Ryunosuke Akutagawa (1892-1927) was a short story writer,
poet, and essayist, as well as one of the first Japanese modernists
translated into English. He was born in Tokyo and began writing for
student publications at the age of ten. He graduated from Tokyo
University in 1916 with a degree in English literature and worked
as a teacher before becoming a full-time writer in 1919. His mother
experienced a mental health break just months after his birth, and
Akutagawa was plagued by a fear of inherited insanity all his life.
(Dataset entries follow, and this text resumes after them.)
(* ===== verification/ContentUpload.v ===== *)
(** * Uploading content over HTTP

    What becomes of a stored body between the client's [load_chunks] and the
    server's [upload_chunk]: the JSON text of a chunk, axum's [Json] extractor
    with its limit on the body, the handler.  An object whose chunks fit arrives
    ([stored_blob_arrives]); one of a mebibyte or more does not, because a full
    chunk is too long as JSON ([full_chunk_refused]). *)
From Stdlib Require Import ZArith Lia Strings.Byte Strings.String.
From S2P Require Import Service Prelude RustStr Digest Types Fixtures Validation Codec Http1 Model Blob Table Sql Db Server ServerContent ServerSteps.
Local Open Scope string_scope.
Local Open Scope list_scope.
Local Open Scope Z_scope.

(** ** Bytes as JSON *)
(** [serde_json] on a [Vec<u8>]: an array of numbers, without blanks. *)
Definition json_number (b : byte) : bytes := as_bytes (show_Z (u8 b)).
Definition json_numbers (l : bytes) : bytes :=
  match l with
  | [] => []
  | b :: l' => json_number b ++ concat (map (fun b => as_bytes "," ++ json_number b) l')
  end.
Definition json_array (l : bytes) : bytes := as_bytes "[" ++ json_numbers l ++ as_bytes "]".
(** Two bytes of text for every byte, at least, and one more. *)
Lemma json_array_length l : l <> [] -> (2 * length l + 1 <= length (json_array l))%nat.
Proof.
  assert (forall b, (1 <= length (json_number b))%nat) as Hb.
  { intros b. pose proof (u8_range b). destruct (show_Z_digits 3 (u8 b)) as [Hl _]; [lia..|].
    unfold json_number. lia. }
  destruct l as [|b l]; [done|]. intros _. unfold json_array, json_numbers.
  rewrite !length_app. cbn [length as_bytes]. change (length (as_bytes "[")) with 1%nat.
  change (length (as_bytes "]")) with 1%nat. pose proof (Hb b).
  assert (2 * length l <= length (concat (map (fun b => as_bytes "," ++ json_number b) l)))%nat; [|lia].
  clear -Hb. induction l as [|c l IH]; [done|]. cbn [map concat length]. rewrite !length_app.
  change (length (as_bytes ",")) with 1%nat. pose proof (Hb c). lia.
Qed.

(** axum's default limit on the body an extractor reads, which [build_router] does
    not change. *)
(* src: src/crates/server/src/lib.rs:393-425 build_router: no DefaultBodyLimit *)
Definition BODY_LIMIT : Z := 2097152.
(** The [Json] extractor. *)
Class JsonBodyApi := { extract_chunk : bytes -> result Status ContentUploadChunk }.
(** The text of a chunk has its payload as an array somewhere; the extractor reads
    back what fits and refuses what does not. *)
Class JsonBodyLaws `{ReqwestApi} `{JsonBodyApi} : Prop := {
  json_of_chunk_payload c : exists before after,
    json_of_chunk c = before ++ json_array (cc_payload_zstd c) ++ after;
  extract_fits c : Z.of_nat (length (json_of_chunk c)) <= BODY_LIMIT -> extract_chunk (json_of_chunk c) = Ok c;
  extract_limit body : BODY_LIMIT < Z.of_nat (length body) -> extract_chunk body = Err PAYLOAD_TOO_LARGE }.

Section upload.
Context `{UuidApi} `{DigestApi} `{CborApi} `{ZstdApi} `{HttpApi} `{TimeApi} `{ReqwestApi} `{JsonBodyApi}
  `{!JsonBodyLaws}.
(** The endpoint: the extractor runs before the handler's body. *)
(* src: src/crates/server/src/lib.rs:801-808 upload_chunk: Json *)
Definition chunk_endpoint (now : Z) (headers : HeaderMap) (command_id : Uuid) (body : bytes)
    : Tx ContentUploadResult :=
  chunk ← tx_lift (extract_chunk body);
  upload_chunk now headers command_id chunk.
(** The request for a chunk fits. *)
Definition fits (c : ContentUploadChunk) : Prop := Z.of_nat (length (json_of_chunk c)) <= BODY_LIMIT.
Lemma full_chunk_too_long c : MAX_CONTENT_CHUNK_BYTES <= Z.of_nat (length (cc_payload_zstd c)) -> ~ fits c.
Proof.
  unfold MAX_CONTENT_CHUNK_BYTES, fits, BODY_LIMIT. intros Hl.
  destruct (json_of_chunk_payload c) as (before & after & ->). rewrite !length_app.
  pose proof (json_array_length (cc_payload_zstd c)) as Hj. destruct (cc_payload_zstd c); [cbn in Hl; lia|].
  specialize (Hj ltac:(done)). lia.
Qed.
Lemma endpoint_refuses now headers i c db : ~ fits c ->
  chunk_endpoint now headers i (json_of_chunk c) db = Err PAYLOAD_TOO_LARGE.
Proof.
  intros Hc. apply tx_bind_Err. left. unfold tx_lift. rewrite extract_limit; [done|]. unfold fits in Hc. lia.
Qed.

(** ** What does not fit *)
Context `{!DigestLaws} `{!BlobLaws}.
(** The first of the chunks of an object of a mebibyte is a full one. *)
Lemma first_chunk_full root sha rid fs path c cs :
  object_path root sha = Some path -> fs !! path = Some c -> load_chunks root sha rid fs = Some (Ok cs) ->
  MAX_CONTENT_CHUNK_BYTES <= Z.of_nat (length c) ->
  exists x rest, cs = x :: rest /\ cc_chunk_index x = 0 /\ Z.of_nat (length (cc_payload_zstd x)) = MAX_CONTENT_CHUNK_BYTES.
Proof.
  intros Hp Hl Hload Hlen. unfold load_chunks in Hload. rewrite Hp in Hload.
  cbn [mbind option_bind mret option_ret] in Hload. rewrite Hl in Hload. cbn [ok_or mbind result_bind] in Hload.
  injection Hload as <-. remember (Z.to_nat MAX_CONTENT_CHUNK_BYTES) as k eqn:Ek.
  assert (Z.of_nat k = MAX_CONTENT_CHUNK_BYTES) as Hk by (rewrite Ek; unfold MAX_CONTENT_CHUNK_BYTES; lia). clear Ek.
  unfold slice_chunks. destruct c as [|b c]; [unfold MAX_CONTENT_CHUNK_BYTES in Hlen; cbn in Hlen; lia|].
  cbn [length chunks_fuel]. rewrite imap_cons. eexists _, _. split; [reflexivity|]. split; [done|].
  cbn [chunk_of cc_payload_zstd]. rewrite length_take, Nat.min_l by lia. exact Hk.
Qed.

(** No row of the object has index 0. *)
Definition not_first (rid : Uuid) (sha : string) (t : Tab) : Row t -> Prop :=
  match t with
  | ContentChunks => fun r => of_object rid sha r = true -> ck_chunk_index r <> 0
  | _ => fun _ => True
  end.
Lemma upload_not_first rid sha now headers i c : cc_chunk_index c <> 0 ->
  tx_rel (keeps (all_rows (not_first rid sha))) (upload_chunk now headers i c).
Proof.
  intros Hc. unfold upload_chunk, not_expired_or, client_request, ensure_client_role, authorize, load_command_request,
    load_manifest, upsert_chunk_row, is_object_complete, store_object, assemble_object, upsert_content_object,
    touch_conversation, linked_object_count, complete_request_and_command.
  tx_walk.
  all: try (first [ by apply rows_update | by apply rows_insert_or_update ]).
  apply rows_insert. intros _. exact Hc.
Qed.
(** Any sequence of uploads of these chunks, each at its time, under its headers
    and for its command; a failing one changes nothing. *)
Definition upload_all (ds : list (Z * HeaderMap * Uuid * ContentUploadChunk)) (db : Db) : Db :=
  fold_left (fun db '(now, headers, i, c) => (run_tx (chunk_endpoint now headers i (json_of_chunk c)) db).2) ds db.
Lemma upload_all_not_first rid sha ds db :
  Forall (fun d => ~ fits d.2 \/ cc_chunk_index d.2 <> 0) ds ->
  all_rows (not_first rid sha) db -> all_rows (not_first rid sha) (upload_all ds db).
Proof.
  revert db. induction ds as [|[[[now headers] i] c] ds IH]; intros db Hds Hdb; [done|].
  apply Forall_cons in Hds as [Hc Hds]. cbn [upload_all fold_left]. apply IH; [done|].
  assert (tx_rel (keeps (all_rows (not_first rid sha))) (chunk_endpoint now headers i (json_of_chunk c))) as Hk;
    [|by apply (run_tx_rel (keeps (all_rows (not_first rid sha))))].
  cbn in Hc. destruct (decide (Z.of_nat (length (json_of_chunk c)) <= BODY_LIMIT)) as [Hf|Hf].
  - destruct Hc as [Hc|Hc]; [by destruct Hc|]. unfold chunk_endpoint. rewrite extract_fits by done.
    intros db1 x db2 (c' & ? & [[= <-] ->]%tx_lift_Ok & E)%tx_bind_Ok. by eapply upload_not_first.
  - intros db1 x db2. by rewrite endpoint_refuses.
Qed.
Lemma not_first_incomplete rid sha n db : 0 < n -> all_rows (not_first rid sha) db ->
  is_object_complete rid sha n db = Ok (false, db).
Proof.
  intros Hn Hdb. apply tx_bind_Ok. exists (select (of_object rid sha) (db ContentChunks)), db.
  split; [by apply (fetch_all_Ok ContentChunks)|]. apply tx_ret_Ok. split; [|done].
  pose proof (order_by_perm by_index (select (of_object rid sha) (db ContentChunks))) as Hp.
  destruct (order_by _ _) as [|r rows]; [by rewrite (proj2 (Z.eqb_neq (Z.of_nat (length (@nil ChunkRow))) n)) by (cbn; lia)|].
  assert (r ∈ select (of_object rid sha) (db ContentChunks)) as [Hr Ho]%select_elem
    by (rewrite <- Hp; set_solver).
  specialize (Hdb ContentChunks). rewrite Forall_forall in Hdb. pose proof (Hdb r Hr Ho) as Hi.
  cbn [indexes_from]. by rewrite (proj2 (Z.eqb_neq _ 0) Hi), andb_false_r.
Qed.

(** [C9] An object of a mebibyte never arrives.  serde writes a payload as an array
    of numbers, so the text of a full chunk is longer than axum lets a body be, and
    the router sets no other limit.  For every stored object of at least
    [MAX_CONTENT_CHUNK_BYTES] bytes: however often, in whatever order, with
    whatever credentials and at whatever times its chunks are sent, its first
    chunk is refused with 413 and the object is not complete. *)
Theorem full_chunk_refused root sha rid fs path c : is_hex64 sha = true -> get_version_num rid = 7 ->
  object_path root sha = Some path -> fs !! path = Some c ->
  MAX_CONTENT_CHUNK_BYTES <= Z.of_nat (length c) <= max_blob ->
  exists first rest, load_chunks root sha rid fs = Some (Ok (first :: rest)) /\
  forall ds db, (forall d, d ∈ ds -> d.2 ∈ first :: rest) -> object_chunks rid sha db = [] ->
    let db' := upload_all ds db in
    (forall now headers i, chunk_endpoint now headers i (json_of_chunk first) db' = Err PAYLOAD_TOO_LARGE)
    /\ is_object_complete rid sha (cc_chunk_count first) db' = Ok (false, db').
Proof.
  intros Hsha Hv Hp Hl [Hlen Hmax].
  assert (c <> []) as Hne by (intros ->; unfold MAX_CONTENT_CHUNK_BYTES in Hlen; cbn in Hlen; lia).
  destruct (load_chunks_spec root sha rid fs path c) as (cs & Hload & Hnum & Hwf & _ & Hn); [done..|].
  destruct (first_chunk_full root sha rid fs path c cs) as (x & rest & -> & Hx & Hfull); [done..|].
  exists x, rest. split; [done|]. intros ds db Hds Hdb db'.
  assert (~ fits x) as Hbig by (apply full_chunk_too_long; lia).
  assert (all_rows (not_first rid sha) db') as Hnf.
  { apply upload_all_not_first.
    - apply Forall_forall. intros d Hd%Hds. destruct (decide (cc_chunk_index d.2 = 0)) as [Hi|]; [|by right].
      left. rewrite (numbered_inj rid sha (x :: rest) Hnum d.2 x); [done | done | set_solver | congruence].
    - intros t. destruct t; try (apply Forall_forall; done). apply Forall_forall. intros r Hr Ho.
      assert (row_chunk r ∈ object_chunks rid sha db) as Hin
        by (apply list_elem_of_fmap_2, select_elem; done).
      by rewrite Hdb in Hin; apply elem_of_nil in Hin. }
  split; [intros; by apply endpoint_refuses|]. apply not_first_incomplete; [|done].
  destruct Hnum as [_ Hnum]. apply Forall_cons in Hnum as [(_ & _ & ->) _]. cbn [length]. lia.
Qed.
He ended his own life at the age of 35.
Jay Rubin (translator) has translated several of Haruki
Murakami's works into English and is the author of Haruki Murakami
and the Music of Words and the editor of The Penguin Book of
Japanese Short Stories. He has been a professor of Japanese
literature at Harvard University and the University of
Washington.
Haruki Murakami (introduction) is one of Japan’s most
admired and widely read novelists, whose work has been translated
into more than fifty languages. His more than twenty books include
The Wind-Up Bird Chronicle, Kafka on the Shore, Norwegian Wood, Men
Without Women, and Killing Commendatore. Among his many
international honors is the Jerusalem Prize, whose previous
recipients include the Nobel Prize winners J. M. Coetzee and V. S.
Naipaul. Born in Kyoto in 1949, Murakami now lives near Tokyo.